The powers-that-be planned on building a major freeway interchange, part of which was going to be on the property owned by Jefferson Street Ventures. Problem was, Jefferson Street also had plans for its property -- a shopping center -- and when it came time for it to apply to the City of Indio for permits to build, the city said yes, but only if Jefferson Street left open and didn't build on the 11 acres on which the interchange was envisioned.
We're going to buy it eventually said the city, but the complex federal and state process for studying, evaluating, and funding the project takes a long time, and if you build on it now, it's going to cost us more in the future to take the developed property and relocate all of the tenants.

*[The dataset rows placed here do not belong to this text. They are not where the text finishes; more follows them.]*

(** A detach whose name normalises to itself reaches the binding of its own asset. *)
Lemma wp_detach i body a n r :
  registry_wf n r → mu_action body = AdminDetach → r_assets r !! i = Some a →
  let name := detach_name body in let key := a_space a +:+ "/" +:+ name in
  key ∈ a_aliases a → lookup_key (a_space a) name = Ok key →
  wp (catch (detach_alias (a_space a) name "admin") (λ e,
        if decide (e = AliasImmutableError) then detach_mutable_alias (a_space a) name "admin" ;; mret tt else raise e))
     (λ res _ r', carried_out i body a r res r') n r.
Proof.
  intros Hwf Hact Hi name key Hin Hkey. pose proof (get_wf _ _ _ _ Hwf Hi) as Hawf.
  destruct (lw_alias _ _ _ _ (rw_links _ _ Hwf) _ _ _ Hi Hin) as [(b & Hb & Hbi)|[_ []%not_elem_of_nil]].
  assert (Hfind : find_binding r (a_space a) name = Ok b).
  { rewrite find_binding_lookup, Hkey. cbn. by rewrite Hb. }
  pose proof (lw_key _ _ _ _ (rw_links _ _ Hwf) _ _ Hb) as Hq.
  assert (Hown : ∀ b', r_aliases r !! key = Some b' → b_asset_id b' = Some i) by congruence.
  apply wp_catch, wp_detach_alias; [done| |intros; exact I|].
  - intros e. destruct (decide _) as [->|]; [|exact I].
    unfold detach_mutable_alias, raise_about_if, raise_about, _get_binding, _remove_alias_from_asset.
    do 3 reg_step. rewrite Hfind. reg_reads; try exact I; simplify_eq. reg_steps.
    destruct (asset_wf_partition _ _ Hawf) as [p Hp].
    eapply wp_gc_run; [by apply (rw_keys _ _ Hwf)| | |apply lookup_insert_eq|]; [by apply (aw_space _ _ Hawf)|exact Hp|].
    intros n' r' a' [S1 _] Has Hal Hst. eapply (detached i body a key a' (Some _)); [done..|exact Hst| |exact S1].
    rewrite Has. apply insert_insert_eq.
  - intros key' b' i' a' n' r' Hfind' _ Hq' Hb' Hbi' Hi' _ _ Hwf' _ Has Hal _ _.
    rewrite Hfind in Hfind'. injection Hfind' as <-. rewrite Hq in Hq'. injection Hq' as <-.
    rewrite Hbi in Hbi'. injection Hbi' as <-. rewrite Hi in Hi'. injection Hi' as <-.
    eapply wp_gc_effect; [done|by rewrite Has, lookup_insert_eq|].
    intros n2 r2 a2 [S1 _] Has2 Hal2 Hst. eapply (detached i body a key a2 None); [done..|exact Hst| |by rewrite S1].
    by rewrite Has2, Has, insert_insert_eq.
Qed.

(** The name of a detach, when it is one of the asset's, is its own normal form. *)
Definition stable_detach (body : Mutation) (a : Asset) : Prop :=
  let key := a_space a +:+ "/" +:+ detach_name body in
  mu_action body = AdminDetach → key ∈ a_aliases a → lookup_key (a_space a) (detach_name body) = Ok key.

Lemma wp_apply_mutation i body a n r :
  registry_wf n r → r_assets r !! i = Some a → stable_detach body a →
  wp (apply_mutation i body a) (λ res _ r', carried_out i body a r res r') n r.
Proof.
  intros Hwf Hi Hstable. unfold apply_mutation. destruct (mu_action body) eqn:Hact.
  - by apply wp_expire.
  - by apply wp_delete.
  - destruct (mu_ttl_seconds body) eqn:?; [by apply wp_ttl|exact I].
  - destruct (given (mu_alias body)) eqn:?; [by apply wp_attach|exact I].
  - destruct (given (mu_alias body)) as [alias|] eqn:Halias; [|exact I].
    assert (strip_slashes (strip alias) = detach_name body) as ->.
    { unfold detach_name, given in *. destruct (mu_alias body) as [[]|]; by simplify_eq. }
    apply wp_bind, wp_raise_if; intros Hin; [exact I|]. apply bool_decide_eq_false, dec_stable in Hin.
    apply wp_detach; try done. by apply Hstable.
  - destruct (mu_annotations body) eqn:?; [by apply wp_annotate|exact I].
  - destruct (mu_eviction_policy body) eqn:?; [by apply wp_evict_policy|exact I].
Qed.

In Jefferson Street Ventures, LLC v. City of Indio, No. G049899 (filed Apr. 21, 2015, ordered published May 15, 2015), the California Court of Appeal concluded that the City's condition was a taking of the "Temporary No-Build Area" There was no claim that Jefferson Street's development proposal caused or contributed to the need for a freeway interchange, and the only evidence in the record for why the city imposed the condition was that it might cost more in the future for it to condemn the property. Slip op. at 23 ("The City’s primary rationale for removing 11 acres from the otherwise developable site was that it planned to acquire all or some of the development-restricted property for construction of the Interchange Project and if development of that property was permitted, the City could incur additional costs for the buildings and relocation of tenants.").
After this went down, the County instituted an eminent domain action, and the Court of Appeal remanded the case to the Superior Court for consolidation with the pending condemnation.
Barista's note: the North Carolina Court of Appeals recently reached the same conclusion in a similar case.